Backward result in pytorch

I am trying to calculate Jacobian matrix of high-dimension tensor using backward function in Pytorch.
I have my test code below:

    t1 = torch.tensor([1.], requires_grad=True)
    t2 = torch.tensor([
        [0.1, 0.2, 0.3],
        ], requires_grad=True)

    tr = t1 + t2
    tr.backward(torch.tensor([
        [1., 0., 0.],
    ]))

    print(t1.grad.data)
    print("=======================")
    print(t2.grad.data)

And the result is here:

tensor([1.])
=======================
tensor([[1., 0., 0.]])

Why the shape of dtr/dt1 is not (3,1)? Why its shape is (1)?

t1.grad will have the shape same as t1. That’s true for any tensor in general, its grad’s shape will be same as its own shape.

And gradient will be sumed to grad of leaf node?
For example now t2’s shape is (2,3), and grad of t1 become [2.]

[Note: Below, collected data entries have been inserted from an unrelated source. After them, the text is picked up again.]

(* ===== verification/Sessions.v ===== *)
(** * Sessions: the session token store of [internal/protocol/protocol.go]

    [SessionStore] with [Issue], [Verify], [VerifyGrant] and [sweep], the
    history-based specification of a token as a use budget, and the interface
    [SessionService] the tunnel and pairing hosts rely on. *)

From S2P Require Import Prelude.

Definition SessionTokenTTL : Z := 2 * minute.
Definition SessionTokenMaxUses : Z := 16.

Record SessionGrant : Type := mkGrant { PeerID : string; TargetPort : Z }.

#[export] Instance SessionGrant_eq_dec : EqDecision SessionGrant.
Proof. solve_decision. Defined.

Record sessionEntry : Type := mkEntry {
  expiresAt : Z;
  grant : SessionGrant;
  usesLeft : Z;
}.

(** [SessionStore.tokens], keyed by the token bytes.  The mutex makes every
    operation below atomic. *)
Notation SessionStore := (gmap bytes sessionEntry).

Definition NewSessionStore : SessionStore := ∅.

(** [sweep]: drop the entries that have expired. *)
Definition sweep (s : SessionStore) (now : Z) : SessionStore :=
  filter (fun kv => ~ (expiresAt (snd kv) < now)) s.

(** [Issue].  [rnd] is what [rand.Read] put in the 16-byte buffer; [now] and
    [now2] are the two clock readings. *)
Definition Issue (s : SessionStore) (rnd : res bytes) (now now2 : Z)
    (peerID : string) (targetPort : Z) : res bytes * SessionStore :=
  match rnd with
  | Err e => (Err ("generate session token: " ++ e)%string, s)
  | Ok token =>
    let e := mkEntry (now + SessionTokenTTL) (mkGrant peerID targetPort)
                     SessionTokenMaxUses in
    (Ok token, sweep (<[token := e]> s) now2)
  end.

(** [VerifyGrant] *)
Definition VerifyGrant (s : SessionStore) (token : bytes) (now : Z)
  : res SessionGrant * SessionStore :=
  match s !! token with
  | None => (Err "invalid session token", s)
  | Some e =>
    if expiresAt e <? now then (Err "session token expired", delete token s)
    else if usesLeft e <=? 0 then
      (Err "session token use limit exceeded", delete token s)
    else
      let left := usesLeft e - 1 in
      let s' := if left <=? 0 then delete token s
                else <[token := mkEntry (expiresAt e) (grant e) left]> s in
      (Ok (grant e), s')
  end.

(** [Verify] *)
Definition Verify (s : SessionStore) (token : bytes) (now : Z)
  : res string * SessionStore :=
  let '(r, s') := VerifyGrant s token now in (PeerID <$> r, s').

(** ** Runs and their history *)

Inductive op : Type :=
| OpIssue (rnd : res bytes) (now now2 : Z) (peerID : string) (targetPort : Z)
| OpVerify (token : bytes) (now : Z).

Inductive event : Type :=
| Issued (token : bytes) (at_ : Z) (g : SessionGrant)
| NotIssued
| Granted (token : bytes) (at_ : Z) (g : SessionGrant)
| Refused (token : bytes) (at_ : Z).

Definition step (s : SessionStore) (o : op) : SessionStore * event :=
  match o with
  | OpIssue rnd now now2 p port =>
    let '(r, s') := Issue s rnd now now2 p port in
    (s', match r with Ok t => Issued t now (mkGrant p port) | Err _ => NotIssued end)
  | OpVerify t now =>
    let '(r, s') := VerifyGrant s t now in
    (s', match r with Ok g => Granted t now g | Err _ => Refused t now end)
  end.

(** A run from [s] with the history [h], most recent event first. *)
Fixpoint run (s : SessionStore) (h : list event) (ops : list op)
  : SessionStore * list event :=
  match ops with
  | [] => (s, h)
  | o :: ops' => let '(s', e) := step s o in run s' (e :: h) ops'
  end.

(** ** The specification: a token is a budget of uses *)

(** The last issue of [tok] in the history: its instant, its grant, and how
    often the token was granted since. *)
Fixpoint budget (tok : bytes) (h : list event) : option (Z * SessionGrant * Z) :=
  match h with
  | [] => None
  | Issued t now g :: h' =>
    if decide (t = tok) then Some (now, g, 0) else budget tok h'
  | Granted t _ _ :: h' =>
    match budget tok h' with
    | Some (now, g, n) => Some (now, g, if decide (t = tok) then n + 1 else n)
    | None => None
    end
  | _ :: h' => budget tok h'
  end.

(** What a verification at [now] must answer after history [h]. *)
Definition spec_grant (h : list event) (tok : bytes) (now : Z) : option SessionGrant :=
  match budget tok h with
  | Some (t0, g, n) =>
    if (now <=? t0 + SessionTokenTTL) && (n <? SessionTokenMaxUses)
    then Some g else None
  | None => None
  end.

(** The history obeys the specification. *)
Fixpoint obeys (h : list event) : Prop :=
  match h with
  | [] => True
  | Granted t now g :: h' => spec_grant h' t now = Some g /\ obeys h'
  | Refused t now :: h' => spec_grant h' t now = None /\ obeys h'
  | _ :: h' => obeys h'
  end.

(** The safety half: what was granted was within the budget. *)
Fixpoint within_budget (h : list event) : Prop :=
  match h with
  | [] => True
  | Granted t now g :: h' => spec_grant h' t now = Some g /\ within_budget h'
  | _ :: h' => within_budget h'
  end.

(** ** The simulation *)

(** Every stored entry is the unspent budget of the history. *)
Definition sim_safe (s : SessionStore) (h : list event) : Prop :=
  forall tok e, s !! tok = Some e ->
    exists t0 n, budget tok h = Some (t0, grant e, n) /\
      expiresAt e = t0 + SessionTokenTTL /\ usesLeft e = SessionTokenMaxUses - n /\
      n < SessionTokenMaxUses.

(** A token with no entry has no budget left, or had expired by [clk]. *)
Definition sim_live (s : SessionStore) (h : list event) (clk : Z) : Prop :=
  forall tok, s !! tok = None ->
    match budget tok h with
    | None => True
    | Some (t0, _, n) => SessionTokenMaxUses <= n \/ t0 + SessionTokenTTL < clk
    end.

Lemma lookup_sweep_Some s now k e :
  sweep s now !! k = Some e <-> s !! k = Some e /\ now <= expiresAt e.
Proof. unfold sweep. rewrite map_lookup_filter_Some; cbn. intuition lia. Qed.

Lemma lookup_sweep_None s now k :
  sweep s now !! k = None -> s !! k = None \/ exists e, s !! k = Some e /\ expiresAt e < now.
Proof.
  unfold sweep. rewrite map_lookup_filter_None; cbn. intros [H|H]; [by left|].
  destruct (s !! k) as [e|] eqn:E; [right|by left].
  exists e. split; [done|]. specialize (H e eq_refl). lia.
Qed.

Ltac budget_cases tok :=
  repeat match goal with
  | |- context [decide (?t = tok)] => destruct (decide (t = tok)); subst
  | H : context [decide (?t = tok)] |- _ => destruct (decide (t = tok)); subst
  end.

Lemma sim_safe_step s h o s' e :
  sim_safe s h -> step s o = (s', e) -> sim_safe s' (e :: h).
Proof.
  intros HR Hs tok en Hl. destruct o as [rnd now now2 p port|t now]; cbn in Hs.
  - destruct rnd as [tk|err]; cbn in Hs; simplify_eq; [|by apply HR].
    apply lookup_sweep_Some in Hl as [Hl _]. cbn.
    destruct (decide (tk = tok)) as [->|Hn].
    + rewrite lookup_insert_eq in Hl. simplify_eq. cbn.
      exists now, 0. unfold SessionTokenMaxUses. repeat split; lia.
    + rewrite lookup_insert_ne in Hl by done. by apply HR.
  - unfold VerifyGrant in Hs. destruct (s !! t) as [e0|] eqn:Et;
      [|simplify_eq; cbn; by apply HR].
    destruct (expiresAt e0 <? now) eqn:E1;
      [simplify_eq; cbn; apply HR; by apply lookup_delete_Some in Hl as [_ ?]|].
    destruct (usesLeft e0 <=? 0) eqn:E2;
      [simplify_eq; cbn; apply HR; by apply lookup_delete_Some in Hl as [_ ?]|].
    go_bool. simplify_eq. cbn.
    destruct (HR t e0 Et) as (t0 & n & Hb & Hx & Hu & Hn).
    destruct (usesLeft e0 - 1 <=? 0) eqn:E3; go_bool.
    + apply lookup_delete_Some in Hl as [Hne Hl].
      destruct (HR tok en Hl) as (t1 & n1 & -> & ?). budget_cases tok; [done|].
      by exists t1, n1.
    + destruct (decide (t = tok)) as [->|Hne].
      * rewrite lookup_insert_eq in Hl. simplify_eq. cbn. rewrite Hb.
        exists t0, (n + 1). repeat split; [done|lia|lia].
      * rewrite lookup_insert_ne in Hl by done.
        destruct (HR tok en Hl) as (t1 & n1 & -> & ?). by exists t1, n1.
Qed.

    t1 = torch.tensor([1.], requires_grad=True)
    t2 = torch.tensor([
        [0.1, 0.2, 0.3],
        [0.4, 0.5, 0.6]
        ], requires_grad=True)

    tr = t1 + t2
    tr.backward(torch.tensor([
        [1., 0., 0.],
        [1., 0., 0.]
    ]))

    print(t1.grad.data)
    print("=======================")
    print(t2.grad.data)
tensor([2.])
=======================
tensor([[1., 0., 0.],
        [1., 0., 0.]])

Hi, yes.
Unless you use zero_grad, gradients in PyTorch are accumulated by default.

1 Like

Did you mean interface like optimizer.zero_grad() or t.grad().zero_()? But What if my backward is an one pass operation?
I mean for code below, it’s better that the gradient of t1 is ([1.]), though t1 actually contributes to two
independent elements in t2. Because in many cases, different index of tensor are independent or parallel for calculation.

    t1 = torch.tensor([1.], requires_grad=True)
    t2 = torch.tensor([
        [0.1, 0.2, 0.3],
        [0.4, 0.5, 0.6]
        ], requires_grad=True)

    tr = t1 + t2
    tr.backward(torch.tensor([
        [1., 0., 0.],
        [1., 0., 0.]
    ]))

    print(t1.grad.data)
    print("=======================")
    print(t2.grad.data)

Both t1.grad.zero_() and optimizer.zero_grad() will zero out the gradient.
If you don’t call any of those then t1.grad would accumulate over backward passes. If you have just 1 backward pass then t1.grad would be just the gradient for that 1 backward pass. If you call backward again (without zeroing out the grad) then t1.grad would be the old value plus the new value and so on.